It’s time to get back into the routine.

You get up, do this, accomplish that and go to bed…you know rinse, lather and repeat.  A routine keeps you focused, on task and goal oriented.

It’s not a routine for routine’s sake, it’s routine because it’s planned.

There’s time for spontaneity, organized, though flexible and designed with success in mind included. However there are certain to be bumps along the way. This routine has worked for you in the past, and will work for you now.

Woot! Woot! Let’s get this party started!

Wait, Are You In a Routine or a Rut?

You know how to tell the difference between a routine and a rut, though you may have trouble putting your finger on it, at first. A rut feels different from a routine.
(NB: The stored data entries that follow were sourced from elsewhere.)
(** * budget_tool: the data-access layer of the budget manager

    A shallow embedding of [budget_database.py] (class
    [EnhancedBudgetDatabase]) and the properties of it that the
    specification states.

    Modelling conventions.
    - A table is the list of its rows in rowid order; a row is a record with
      the columns the modelled operations read or write (the [created_at] and
      [updated_at] time stamps are written by SQLite alone and never read).
      The [monthly_summary] table, which no other operation touches, is
      modelled on its own.
    - [REAL] columns and Python floats are idealised as exact rationals [Q];
      binary64 rounding is outside the model.  Where the code copies or
      combines values the statements use Leibniz equality, where they need
      laws of arithmetic they use [==] on [Q].
    - Python exceptions are values of [exn]; an operation that may raise
      returns a [result].
    - Python strings are [string]s of bytes; only ASCII matters to the
      operations modelled here.
    - The wall clock ([datetime.now()]) and the builtin [float()] are inputs
      of the operations that use them. *)

From Stdlib Require Import ZArith QArith List String Ascii Bool Lia Permutation.
From stdpp Require Import gmap strings sorting.

Local Open Scope string_scope.
Local Open Scope Z_scope.

(** ** Exceptions and results *)

Inductive exn : Set :=
| ValueError
| IndexError
| TypeError
| AttributeError
| IntegrityError.

Inductive result (A : Type) : Type :=
| Ok (a : A)
| Raise (e : exn).

Arguments Ok {A} a.
Arguments Raise {A} e.

#[global] Instance result_ret : MRet result := fun A a => Ok a.

#[global] Instance result_bind : MBind result := fun A B k r =>
  match r with
  | Ok a => k a
  | Raise e => Raise e
  end.

#[global] Instance result_fmap : FMap result := fun A B f r =>
  match r with
  | Ok a => Ok (f a)
  | Raise e => Raise e
  end.

Definition is_ok {A : Type} (r : result A) : bool :=
  match r with Ok _ => true | Raise _ => false end.

(** ** Python string primitives *)

Module PyStr.

Definition is_digit (c : ascii) : bool :=
  ((48 <=? nat_of_ascii c) && (nat_of_ascii c <=? 57))%nat.

Definition digit_value (c : ascii) : Z := Z.of_nat (nat_of_ascii c) - 48.

(** The ASCII white space that [str.strip] and [int] skip. *)
Definition is_space (c : ascii) : bool :=
  let n := nat_of_ascii c in
  ((n =? 32) || ((9 <=? n) && (n <=? 13)) || ((28 <=? n) && (n <=? 31)))%nat.

(** [s.split(sep)] for a one-character separator: never empty. *)
Fixpoint split (sep : ascii) (s : string) : list string :=
  match s with
  | EmptyString => [EmptyString]
  | String c r =>
      if Ascii.eqb c sep then EmptyString :: split sep r
      else match split sep r with
           | p :: ps => String c p :: ps
           | [] => [String c EmptyString]
           end
  end.

Fixpoint lstrip (s : string) : string :=
  match s with
  | EmptyString => EmptyString
  | String c r => if is_space c then lstrip r else s
  end.

Fixpoint rstrip (s : string) : string :=
  match s with
  | EmptyString => EmptyString
  | String c r =>
      match rstrip r with
      | EmptyString => if is_space c then EmptyString else String c EmptyString
      | r' => String c r'
      end
  end.

Definition strip (s : string) : string := rstrip (lstrip s).

(** The digits of an [int] literal after the first one: decimal digits,
    with single underscores allowed between two digits. *)
Fixpoint int_digits (acc : Z) (s : string) : option Z :=
  match s with
  | EmptyString => Some acc
  | String c r =>
      if is_digit c then int_digits (10 * acc + digit_value c) r
      else if Ascii.eqb c "_" then
        match r with
        | String d r' =>
            if is_digit d then int_digits (10 * acc + digit_value d) r'
            else None
        | EmptyString => None
        end
      else None
  end.

Definition int_unsigned (s : string) : option Z :=
  match s with
  | String c r => if is_digit c then int_digits (digit_value c) r else None
  | EmptyString => None
  end.

(** [int(s)], base 10: surrounding white space, an optional sign, digits.
    [None] stands for [ValueError]. *)
Definition int (s : string) : option Z :=
  match strip s with
  | String "+" r => int_unsigned r
  | String "-" r => Z.opp <$> int_unsigned r
  | t => int_unsigned t
  end.

Definition lower_ascii (c : ascii) : ascii :=
  let n := nat_of_ascii c in
  if ((65 <=? n) && (n <=? 90))%nat then ascii_of_nat (n + 32) else c.

(** [s.lower()] on ASCII. *)
Fixpoint lower (s : string) : string :=
  match s with
  | EmptyString => EmptyString
  | String c r => String (lower_ascii c) (lower r)
  end.

Definition digit_char (d : Z) : ascii := ascii_of_nat (Z.to_nat d + 48).

(** The decimal digits of a positive number, most significant first;
    [fuel] bounds the number of digits. *)
Fixpoint digits_of (fuel : nat) (n : Z) (acc : string) : string :=
  match fuel with
  | O => acc
  | S f =>
      let acc' := String (digit_char (n mod 10)) acc in
      if n / 10 =? 0 then acc' else digits_of f (n / 10) acc'
  end.

(** [str(n)] for an integer. *)
Definition str (n : Z) : string :=
  match n with
  | Z0 => "0"
  | Zpos _ => digits_of (Z.to_nat (Z.log2 n) + 1) n EmptyString
  | Zneg _ => String "-" (digits_of (Z.to_nat (Z.log2 (- n)) + 1) (- n) EmptyString)
  end.

Fixpoint zeros (n : nat) : string :=
  match n with
  | O => EmptyString
  | S k => String "0" (zeros k)
  end.

(** [s.zfill(width)]: zeros go after a leading sign. *)
Definition zfill (width : nat) (s : string) : string :=
  let pad := zeros (width - String.length s) in
  match s with
  | String "+" r => String "+" (pad ++ r)
  | String "-" r => String "-" (pad ++ r)
  | _ => pad ++ s
  end.

End PyStr.

(** ** Dates *)

(** [date.split('-')[1]] and [int(date.split('-')[0])], in the order the
    code evaluates them: a date without a dash raises [IndexError], a first
    field that is no integer raises [ValueError]. *)
Definition month_year_of (date : string) : result (string * Z) :=
  match PyStr.split "-" date with
  | y :: m :: _ =>
      match PyStr.int y with
      | Some year => Ok (m, year)
      | None => Raise ValueError
      end
  | _ => Raise IndexError
  end.

(** The shape [YYYY-MM-DD]: four digits, a dash, two digits, a dash, two
    digits.  Every calendar date in ISO format has this shape. *)
Definition is_iso_date (date : string) : bool :=
  match date with
  | String y1 (String y2 (String y3 (String y4 (String "-"
      (String m1 (String m2 (String "-" (String d1 (String d2 EmptyString))))))))) =>
      PyStr.is_digit y1 && PyStr.is_digit y2 && PyStr.is_digit y3 && PyStr.is_digit y4
      && PyStr.is_digit m1 && PyStr.is_digit m2
      && PyStr.is_digit d1 && PyStr.is_digit d2
  | _ => false
  end.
Your routine is in a rut when your plan is “played out”, when your organization is uninspiring, and when success has plateaued. You know you’re in a rut when you’ve done the same routine for the last few years– and you’re tired of it. You want a change, but without upsetting the proverbial applecart.

There is a safe and surefire way to get out of your rut that will bring new life to your routine.

Do some thing different.

Out of a Rut and Back Into a Routine in 3 Easy Steps

First, consider making an adjustment versus making a change.

People have an innate distrust for change, and while this may be a matter of semantics, language is important. If the adjustment is going to affect family members or co-workers, how you convey it and how they interpret it are crucial to support and success.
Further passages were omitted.